--- START ---

(* ===== verification/OracleReports.v ===== *)
(** * Reports of the validators (keeper/slashing.go, feedermanagement/feedermanager.go)

    For each validator the rounds of a sliding window that it missed, as a bit array and
    the number of its set bits.  A validator that misses too many rounds is jailed, one
    that is malicious is slashed and jailed.  What x/dogfood and x/slashing do is the
    class [OracleStaking]. *)

From S2P Require Import Prelude OracleAlgo OracleAggregator OracleParams.

Record ValidatorReportInfo := {
  ri_Address : string; ri_StartHeight : Z; ri_IndexOffset : Z; ri_MissedRoundsCounter : Z }.

Record ReportStore := {
  rp_infos : gmap string ValidatorReportInfo;
  rp_bits : gmap (string * Z) bool;
}.

Class OracleStaking (T : Type) := {
  ConsAddressFromBech32 : string → option string;
  (** [ValidatorByConsAddr], with [IsJailed] *)
  validator_jailed : string → T → option bool;
  SlashWithInfractionReason : string → Z → Z → Z → M T oracle_error unit;
  oracle_Jail : string → M T oracle_error unit;
  JailUntil : string → Z → M T oracle_error unit;
  (** of a decimal *)
  RoundInt64 : Z → Z;
}.

Definition set_infos (f : gmap string ValidatorReportInfo → gmap string ValidatorReportInfo) (s : ReportStore) : ReportStore :=
  {| rp_infos := f (rp_infos s); rp_bits := rp_bits s |}.
Definition set_bits (f : gmap (string * Z) bool → gmap (string * Z) bool) (s : ReportStore) : ReportStore :=
  {| rp_infos := rp_infos s; rp_bits := f (rp_bits s) |}.

(** ** The store *)

Definition InitValidatorReportInfo (validator : string) (height : Z) (s : ReportStore) : ReportStore :=
  match rp_infos s !! validator with
  | Some _ => s
  | None => set_infos (<[validator := {| ri_Address := validator; ri_StartHeight := height; ri_IndexOffset := 0;
                                         ri_MissedRoundsCounter := 0 |}]>) s
  end.

Definition ClearAllValidatorReportInfo (s : ReportStore) : ReportStore := set_infos (λ _, ∅) s.
Definition ClearAllValidatorMissedRoundBitArray (s : ReportStore) : ReportStore := set_bits (λ _, ∅) s.
Definition SetValidatorReportInfo (validator : string) (info : ValidatorReportInfo) (s : ReportStore) : ReportStore :=
  set_infos (<[validator := info]>) s.
Definition SetValidatorMissedRoundBitArray (validator : string) (index : Z) (missed : bool) (s : ReportStore) : ReportStore :=
  set_bits (<[(validator, index) := missed]>) s.
Definition GetValidatorMissedRoundBitArray (validator : string) (index : Z) (s : ReportStore) : bool :=
  default false (rp_bits s !! (validator, index)).
(** The delimiter after the validator is not a character of an address. *)
Definition ClearValidatorMissedRoundBitArray (validator : string) (s : ReportStore) : ReportStore :=
  set_bits (filter (λ e, e.1.1 ≠ validator)) s.

(** ** Punishments *)

Section Punish.
Context {T} `{OracleStaking T} (slashing : SlashingParams) (height time : Z).

Definition GetMinReportedPerWindow : Z :=
  RoundInt64 (sl_MinReportedPerWindow slashing * sl_ReportedRoundsWindow slashing).

Definition reset_info (info : ValidatorReportInfo) : ValidatorReportInfo := {|
  ri_Address := ri_Address info; ri_StartHeight := ri_StartHeight info; ri_IndexOffset := 0;
  ri_MissedRoundsCounter := 0 |}.

Abbreviation RM := (M (ReportStore * T) oracle_error).
Definition reports (f : ReportStore → ReportStore) : RM unit := modify (λ s, (f s.1, s.2)).
Definition staking (m : M T oracle_error unit) : RM unit := zoom snd (λ t s, (s.1, t)) m.

(** An address that cannot be read is only logged. *)
Definition handleMalicious (c : caches) (validator : string) : RM unit :=
  let consAddr := default EmptyString (ConsAddressFromBech32 validator) in
  operator ← gets (λ s, validator_jailed consAddr s.2);
  match operator with
  | Some false =>
      found ← gets (λ s, rp_infos s.1 !! validator);
      match found with
      | None => mret tt
      | Some info =>
          match GetPowerForValidator c validator with
          | None => panic
          | Some power =>
              _ ← staking (SlashWithInfractionReason consAddr height (wrap_int64 power) (sl_SlashFractionMalicious slashing));
              _ ← staking (oracle_Jail consAddr);
              _ ← staking (JailUntil consAddr (time + sl_OracleMaliciousJailDuration slashing));
              _ ← reports (ClearValidatorMissedRoundBitArray validator);
              reports (SetValidatorReportInfo validator (reset_info info))
          end
      end
  | _ => mret tt
  end.

(** The bit of the round and the counter.  The counter is kept as an integer: it counts
    bits of distinct indices below the window, which fits in 64 bits. *)
Definition record_miss (validator : string) (miss : bool) (info : ValidatorReportInfo) (s : ReportStore)
    : ValidatorReportInfo * ReportStore :=
  let index := wrap_uint64 (Z.rem (ri_IndexOffset info) (sl_ReportedRoundsWindow slashing)) in
  let previous := GetValidatorMissedRoundBitArray validator index s in
  let counted counter := {| ri_Address := ri_Address info; ri_StartHeight := ri_StartHeight info;
    ri_IndexOffset := wrap_int64 (ri_IndexOffset info + 1); ri_MissedRoundsCounter := counter |} in
  match previous, miss with
  | false, true => (counted (ri_MissedRoundsCounter info + 1), SetValidatorMissedRoundBitArray validator index true s)
  | true, false => (counted (ri_MissedRoundsCounter info - 1), SetValidatorMissedRoundBitArray validator index false s)
  | _, _ => (counted (ri_MissedRoundsCounter info), s)
  end.

(** A window of zero would panic in the remainder. *)
Definition handleMissCount (validator : string) (miss : bool) : RM unit :=
  found ← gets (λ s, rp_infos s.1 !! validator);
  match found with
  | None => mret tt
  | Some info =>
      _ ← (if sl_ReportedRoundsWindow slashing =? 0 then panic else mret tt);
      r ← gets (λ s, record_miss validator miss info s.1);
      let info := r.1 in
      _ ← reports (λ _, r.2);
      let minHeight := wrap_int64 (ri_StartHeight info + sl_ReportedRoundsWindow slashing) in
      let maxMissed := sl_ReportedRoundsWindow slashing - GetMinReportedPerWindow in
      if (minHeight <? height) && (maxMissed <? ri_MissedRoundsCounter info) then
        match ConsAddressFromBech32 validator with
        | None => mret tt
        | Some consAddr =>
            operator ← gets (λ s, validator_jailed consAddr s.2);
            match operator with
            | Some false =>
                _ ← staking (oracle_Jail consAddr);
                _ ← staking (JailUntil consAddr (time + sl_OracleMissJailDuration slashing));
                _ ← reports (ClearValidatorMissedRoundBitArray validator);
                reports (SetValidatorReportInfo validator (reset_info info))
            | _ => reports (SetValidatorReportInfo validator info)
            end
        end
      else reports (SetValidatorReportInfo validator info)
  end.
End Punish.

(** ** The counter is the number of missed rounds *)

Definition missed_bits (s : ReportStore) (v : string) : Z :=
  map_sum (λ k (b : bool), if bool_decide (k.1 = v) && b then 1 else 0) (rp_bits s).

Definition counter (s : ReportStore) (v : string) : Z := default 0 (ri_MissedRoundsCounter <$> rp_infos s !! v).

Definition reports_ok (s : ReportStore) : Prop := ∀ v, counter s v = missed_bits s v.

Lemma missed_bits_set s v index b w :
  missed_bits (SetValidatorMissedRoundBitArray v index b s) w =
  missed_bits s w + (if decide (w = v) then (if b then 1 else 0) -
    (if GetValidatorMissedRoundBitArray v index s then 1 else 0) else 0).
Proof.
  unfold missed_bits, SetValidatorMissedRoundBitArray, GetValidatorMissedRoundBitArray. cbn. rewrite map_sum_insert.
  unfold at_key. destruct (decide (w = v)) as [->|Hne].
  - rewrite bool_decide_true by done. cbn. destruct (rp_bits s !! (v, index)) as [[]|], b; cbn;
      rewrite ?bool_decide_true by done; cbn; lia.
  - rewrite bool_decide_false by done. cbn. destruct (rp_bits s !! (v, index)) as [[]|]; cbn;
      rewrite ?bool_decide_false by done; cbn; lia.
Qed.

Lemma missed_bits_clear s v w :
  missed_bits (ClearValidatorMissedRoundBitArray v s) w = if decide (w = v) then 0 else missed_bits s w.
Proof.
  unfold missed_bits, ClearValidatorMissedRoundBitArray. cbn. case_decide as Hw.
  - subst. apply map_sum_zero. intros k b [_ Hk]%map_lookup_filter_Some. by rewrite bool_decide_false.
  - induction (rp_bits s) as [|k b m Hk IH] using map_ind; [by rewrite map_filter_empty|].
    rewrite map_sum_fresh by done. destruct (decide (k.1 = v)) as [Hkv|Hkv].
    + rewrite map_filter_insert_False by (cbn; tauto). rewrite map_filter_delete, delete_id, IH by
        (apply map_lookup_filter_None; by left). rewrite (bool_decide_false (k.1 = w)) by congruence. done.
    + rewrite map_filter_insert_True by done. rewrite map_sum_fresh, IH by (apply map_lookup_filter_None; by left). done.
Qed.

Section Counter.
Context {T} `{OracleStaking T} (slashing : SlashingParams) (height time : Z).

(** The report of the validator is written with the number of its bits. *)
Lemma reports_ok_set s v info :
  (∀ w, w ≠ v → counter s w = missed_bits s w) → ri_MissedRoundsCounter info = missed_bits s v →
  reports_ok (SetValidatorReportInfo v info s).
Proof.
  intros Hother Hv w. unfold counter. change (missed_bits (SetValidatorReportInfo v info s) w) with (missed_bits s w).
  cbn. destruct (decide (w = v)) as [->|Hne]; [by rewrite lookup_insert_eq|].
  rewrite lookup_insert_ne by done. by apply Hother.
Qed.

Lemma reports_ok_reset s v info :
  (∀ w, w ≠ v → counter s w = missed_bits s w) →
  reports_ok (SetValidatorReportInfo v (reset_info info) (ClearValidatorMissedRoundBitArray v s)).
Proof.
  intros Hother. apply reports_ok_set; [|by rewrite missed_bits_clear, decide_True].
  intros w Hw. rewrite missed_bits_clear, decide_False by done. by apply Hother.
Qed.

Lemma record_miss_spec v miss info s :
  reports_ok s → rp_infos s !! v = Some info →
  let r := record_miss slashing v miss info s in
  rp_infos r.2 = rp_infos s ∧ ri_MissedRoundsCounter r.1 = missed_bits r.2 v ∧
  ∀ w, w ≠ v → missed_bits r.2 w = missed_bits s w.
Proof.
  intros Hok Hinfo. assert (Hc : ri_MissedRoundsCounter info = missed_bits s v).
  { rewrite <-(Hok v). unfold counter. by rewrite Hinfo. }
  unfold record_miss. set (index := wrap_uint64 _).
  destruct (GetValidatorMissedRoundBitArray v index s) eqn:Hprev, miss; cbn [fst snd ri_MissedRoundsCounter]; try done.
  all: split; [done|]; split;
    [rewrite missed_bits_set, decide_True, Hprev by done; lia
    |intros w Hw; rewrite missed_bits_set, decide_False by done; lia].
Qed.

Lemma handleMissCount_ok v miss s t u s' t' :
  reports_ok s → is_Some (ConsAddressFromBech32 v) →
  handleMissCount slashing height time v miss (s, t) = (Ok u, (s', t')) → reports_ok s'.
Proof.
  intros Hok [consAddr Hcons]. unfold handleMissCount, reports, staking. intros Hrun. go_inv. cbn [fst] in *.
  destruct (rp_infos s !! v) as [info|] eqn:Hinfo; go_inv; simplify_eq; [|done].
  pose proof (record_miss_spec v miss info s Hok Hinfo) as (Hinfos & Hc & Hother). cbn zeta in *.
  rewrite Hcons in *. assert (Hw : ∀ w, w ≠ v → counter (record_miss slashing v miss info s).2 w =
    missed_bits (record_miss slashing v miss info s).2 w).
  { intros w Hw. rewrite Hother by done. rewrite <-(Hok w). unfold counter. by rewrite Hinfos. }
  repeat (case_match; go_inv; simplify_eq); cbn [fst snd] in *; simplify_eq;
    first [by apply reports_ok_set|by apply reports_ok_reset].
Qed.

Lemma handleMalicious_ok c v s t u s' t' :
  reports_ok s → handleMalicious slashing height time c v (s, t) = (Ok u, (s', t')) → reports_ok s'.
Proof.
  intros Hok. unfold handleMalicious, reports, staking. intros Hrun. go_inv. cbn [fst snd] in *.
  repeat (case_match; go_inv; simplify_eq; cbn [fst snd] in * ); try done.
  apply reports_ok_reset. intros w _. apply Hok.
Qed.

(** Every way in which the reports change. *)
Inductive report_step : ReportStore * T → ReportStore * T → Prop :=
| rs_init v s t : report_step (s, t) (InitValidatorReportInfo v height s, t)
| rs_clear s t :
    report_step (s, t) (ClearAllValidatorMissedRoundBitArray (ClearAllValidatorReportInfo s), t)
| rs_miss v miss s t s' t' :
    is_Some (ConsAddressFromBech32 v) →
    handleMissCount slashing height time v miss (s, t) = (Ok tt, (s', t')) → report_step (s, t) (s', t')
| rs_malicious c v s t s' t' :
    handleMalicious slashing height time c v (s, t) = (Ok tt, (s', t')) → report_step (s, t) (s', t').

Lemma report_step_ok x y : report_step x y → reports_ok x.1 → reports_ok y.1.
Proof.
  destruct 1 as [v s t|s t|v miss s t s' t' Hv Hrun|c v s t s' t' Hrun]; cbn; intros Hok.
  - intros w. unfold InitValidatorReportInfo. destruct (rp_infos s !! v) as [info|] eqn:Hv; [apply Hok|].
    etrans; [|exact (Hok w)]. unfold counter. cbn.
    destruct (decide (w = v)) as [->|]; [by rewrite lookup_insert_eq, Hv|by rewrite lookup_insert_ne].
  - done.
  - by eapply handleMissCount_ok.
  - by eapply handleMalicious_ok.
Qed.
End Counter.

(** The reports of a chain, with the parameters, the height and the time of each step. *)
Definition reports_run {T} `{OracleStaking T} : relation (ReportStore * T) :=
  rtc (λ x y, ∃ slashing height time, report_step slashing height time x y).

(** C17.  Whatever was reported and however the parameters changed, the counter of missed
    rounds, which decides on jailing, is the number of set bits of the validator. *)
Theorem missed_counter {T} `{OracleStaking T} (t0 : T) s t v info :
  reports_run ({| rp_infos := ∅; rp_bits := ∅ |}, t0) (s, t) → rp_infos s !! v = Some info →
  ri_MissedRoundsCounter info = map_sum (λ k (b : bool), if bool_decide (k.1 = v) && b then 1 else 0) (rp_bits s).
Proof.
  intros Hrun Hinfo. assert (Hok : reports_ok (s, t).1).
  { eapply (rtc_ind_r (λ x : ReportStore * T, reports_ok x.1)); [| |exact Hrun]; [done|].
    intros x y _ (slashing & height & time & Hstep) Hx. by eapply report_step_ok. }
  etrans; [|exact (Hok v)]. unfold counter. cbn. by rewrite Hinfo.
Qed.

--- END ---

**WORK TO BE COMPLETED**. Reproduce exactly the final stretch of the listing, starting at the line that contains "relation (ReportStore *" and ending with the last line.

**ANSWER SECTION**.
Definition reports_run {T} `{OracleStaking T} : relation (ReportStore * T) :=
  rtc (λ x y, ∃ slashing height time, report_step slashing height time x y).

(** C17.  Whatever was reported and however the parameters changed, the counter of missed
    rounds, which decides on jailing, is the number of set bits of the validator. *)
Theorem missed_counter {T} `{OracleStaking T} (t0 : T) s t v info :
  reports_run ({| rp_infos := ∅; rp_bits := ∅ |}, t0) (s, t) → rp_infos s !! v = Some info →
  ri_MissedRoundsCounter info = map_sum (λ k (b : bool), if bool_decide (k.1 = v) && b then 1 else 0) (rp_bits s).
Proof.
  intros Hrun Hinfo. assert (Hok : reports_ok (s, t).1).
  { eapply (rtc_ind_r (λ x : ReportStore * T, reports_ok x.1)); [| |exact Hrun]; [done|].
    intros x y _ (slashing & height & time & Hstep) Hx. by eapply report_step_ok. }
  etrans; [|exact (Hok v)]. unfold counter. cbn. by rewrite Hinfo.
Qed.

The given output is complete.